Bu arada CHP Antalya Milletvekili Gürkut Acar'ın 244 sayılı uluslararası antlaşmaların imzalanması, yürütülmesi ve yayınlanmasıyla ilgili kanun teklifi TBMM'de görüşülürken teklifin lehinde söz alan CHP Malatya Milletvekili Veli Ağbaba, “ABD’nin stratejik planı, AKP’nin Kürecik filmi olarak karşımıza çıktı. Askeri üs kurmak veya asker bulundurmak ister ikili, isterse de NATO ile yapılacak antlaşmalar olsun meclis gündemine getirilmelidir. Milletin kaderi, milletin meclisinden kaçırılmamalıdır.” dedi.

Ağbaba şöyle konuştu:

"ABD’nin stratejik planı, AKP’nin Kürecik filmi olarak karşımıza çıktı. Ankara’dan bir uçak kalktı, Lizbon’a indi. Kapılar kapandı, imzalar atıldı. Lizbon’a kumanda nidalarıyla gidenler ellerine oyuncak bir buton dahi alamadan geri döndü. Sonra, füze kalkanı kuruldu, ABD askeri geldi. Hükümetin ne kalkanın kuruluşundan ne de askerin gelişinden haberi yoktu. Türkiye’nin ruhuna tecavüz edilerek, onuru ayaklar altına alınarak, gururu kırılarak, dışişleri bakanı aşağılanarak, başbakanı yok sayılarak Kürecik dağlarında emperyalizm bayrakları dalgalandırılmaya başladı. Bütün bu süreci ben içime sindiremedim, Cumhuriyet Halk Partililer sindiremedi. Sizleri de sizin vicdanlarınıza bırakıyorum. 

Kürecik Füze kalkanı er meydanıdır. Siyahla beyazın gönül aynasıdır. Yüreğinize bakın! Biz duymasak da sesinizi, siz görürsünüz renginizi! 

Bir ülkede yabancı askerlerin bulunması, üslerin kurulması hafife alınacak bir şey değildir. Ülkenizin kaderini, komşuluk ilişkilerini, geleceğini, yakından ilgilendiren bir konudur. Ülke halkınsa, söz de karar da halkın olmalıdır. Bu kanun teklifimizin amacı da budur.

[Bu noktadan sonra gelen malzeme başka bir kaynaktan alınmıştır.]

(* ===== verification/Colors.v ===== *)
(** * Color analysis

    [hexToRgb], [calculateBrightness], [colorNameFromHex],
    [analyzeColorHarmony], [calculateVibrancy] and [analyzeColorsAdvanced]
    of [src/server.js] (lines 155-249 and 377-393).

    Channels are integers ([Z]).  The source compares Euclidean distances
    [Math.sqrt(dr^2 + dg^2 + db^2)]; since the square root is monotone on
    non-negative numbers, the model compares the squared distances (a
    distance above 200 is a squared distance above 40000). *)

From Stdlib Require Import QArith ZArith String Ascii List Bool Lia Lqa Sorted Permutation.
From S2P Require Import Prelude Imagga.
Import ListNotations.
Import Payload.
Local Open Scope Q_scope.
Local Open Scope js_scope.

Module Color.

Record rgb := mkRgb { r : Z; g : Z; b : Z }.

(** One character of the class [[a-f\d]] under the [i] flag, with its
    value as a hexadecimal digit ([parseInt(_, 16)]). *)
Definition hex_digit (c : ascii) : option Z :=
  let n := Z.of_nat (nat_of_ascii c) in
  if ((48 <=? n) && (n <=? 57))%Z then Some (n - 48)%Z
  else if ((97 <=? n) && (n <=? 102))%Z then Some (n - 87)%Z
  else if ((65 <=? n) && (n <=? 70))%Z then Some (n - 55)%Z
  else None.

(** A capture group [([a-f\d]{2})] and [parseInt(group, 16)]. *)
Definition hex_pair (c1 c2 : ascii) : option Z :=
  match hex_digit c1, hex_digit c2 with
  | Some x, Some y => Some (16 * x + y)%Z
  | _, _ => None
  end.

(** The three groups followed by the end of the input. *)
Definition hex_body (s : string) : option rgb :=
  match s with
  | String r1 (String r2 (String g1 (String g2 (String b1 (String b2 EmptyString))))) =>
      match hex_pair r1 r2, hex_pair g1 g2, hex_pair b1 b2 with
      | Some rv, Some gv, Some bv => Some (mkRgb rv gv bv)
      | _, _, _ => None
      end
  | _ => None
  end.

(** [hexToRgb]: [/^#?([a-f\d]{2})([a-f\d]{2})([a-f\d]{2})$/i.exec(hex)].
    An absent [hex] is matched as the string ["undefined"], which fails.
    When the input starts with ['#'] the optional ['#'] must consume it:
    without it the first character would have to be a hex digit. *)
Definition hexToRgb (hex : option string) : option rgb :=
  match hex with
  | None => None
  | Some (String "#" rest) => hex_body rest
  | Some s => hex_body s
  end.

(** [calculateBrightness]: [Math.round((r*299 + g*587 + b*114) / 1000)],
    50 when the hex does not parse.  [Math.round(n / 1000)] for an integer
    [n >= 0] is [floor((n + 500) / 1000)]. *)
Definition calculateBrightness (hex : option string) : Z :=
  match hexToRgb hex with
  | None => 50
  | Some c => ((r c * 299 + g c * 587 + b c * 114 + 500) / 1000)%Z
  end.

(** Squared Euclidean distance of two colors. *)
Definition dist2 (x y : rgb) : Z :=
  ((r x - r y) ^ 2 + (g x - g y) ^ 2 + (b x - b y) ^ 2)%Z.

(** The reference colors of [colorNameFromHex], in insertion order (the
    iteration order of [Object.entries] on string keys). *)
Definition colorNames : list (string * string) :=
  [("#000000", "Negro"); ("#FFFFFF", "Blanco"); ("#FF0000", "Rojo");
   ("#00FF00", "Verde"); ("#0000FF", "Azul"); ("#FFFF00", "Amarillo");
   ("#FF00FF", "Magenta"); ("#00FFFF", "Cyan"); ("#808080", "Gris");
   ("#FFA500", "Naranja"); ("#800080", "Púrpura"); ("#FFC0CB", "Rosa")]%string.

Askeri üs kurmak veya asker bulundurmak ister ikili, isterse de NATO ile yapılacak antlaşmalar olsun meclis gündemine getirilmelidir. Milletin kaderi, milletin meclisinden kaçırılmamalıdır. Demokrasi bunu gerektirir, şeffaflık bunu gerektirir. Tam bağımsız devlet olmak, kendi egemenlik sahasını bilmek, halkın iradesine güvenmek bunu gerektirir. NATO’yla veya herhangi bir devletle yapılacak antlaşmaların karara bağlanacağı yer millet iradesinin yansıdığı meclis olmalıdır. 

Anayasamızın 92. Maddesi açık; meclis onayı olmaksızın başka bir ülkenin askeri ülkemiz sınırları içerisinde bulunamaz, başka bir ülke askeri üs kuramaz. AKP Anayasanın bu maddesini ABD’ye olan bağlılığına kurban etti. Bir mutabakat metni imzalandı, gece yarısı duyuruldu. Biz de başından beri bu gizli-kapaklı işlere karşı çıktık. Sürekli kamuoyunu bilgilendirmeye çalıştık. 

5 Ekim 2011 tarihinde gündem dışı bir konuşma yapıp Kürecik kalkanıyla ilgili eleştirilerimizi dile getirdik. Dışişleri bakanı anında cevap verdi. NATO’dan bahsetti. Karar heyetinde bulduracağımız daimi üyeyi anlattı. Nisan 2012’de Gazeteci Ezgi Başaran’ın Pentagon’a yazdığı dilekçeye ABD’nin 7. Ordusundan cevap aldı, üssün şimdilik ziyarete uygun olmadığı söylendi.  21 Mayıs 2012 tarihinde Chicago’dan Obama bir talimat verdi: “Kürecik üssünü NATO’ya devredin!” dedi.  Sayın bakan, Obama mı yanlış bilgi verdi, siz mi yanlış bilgi verdiniz?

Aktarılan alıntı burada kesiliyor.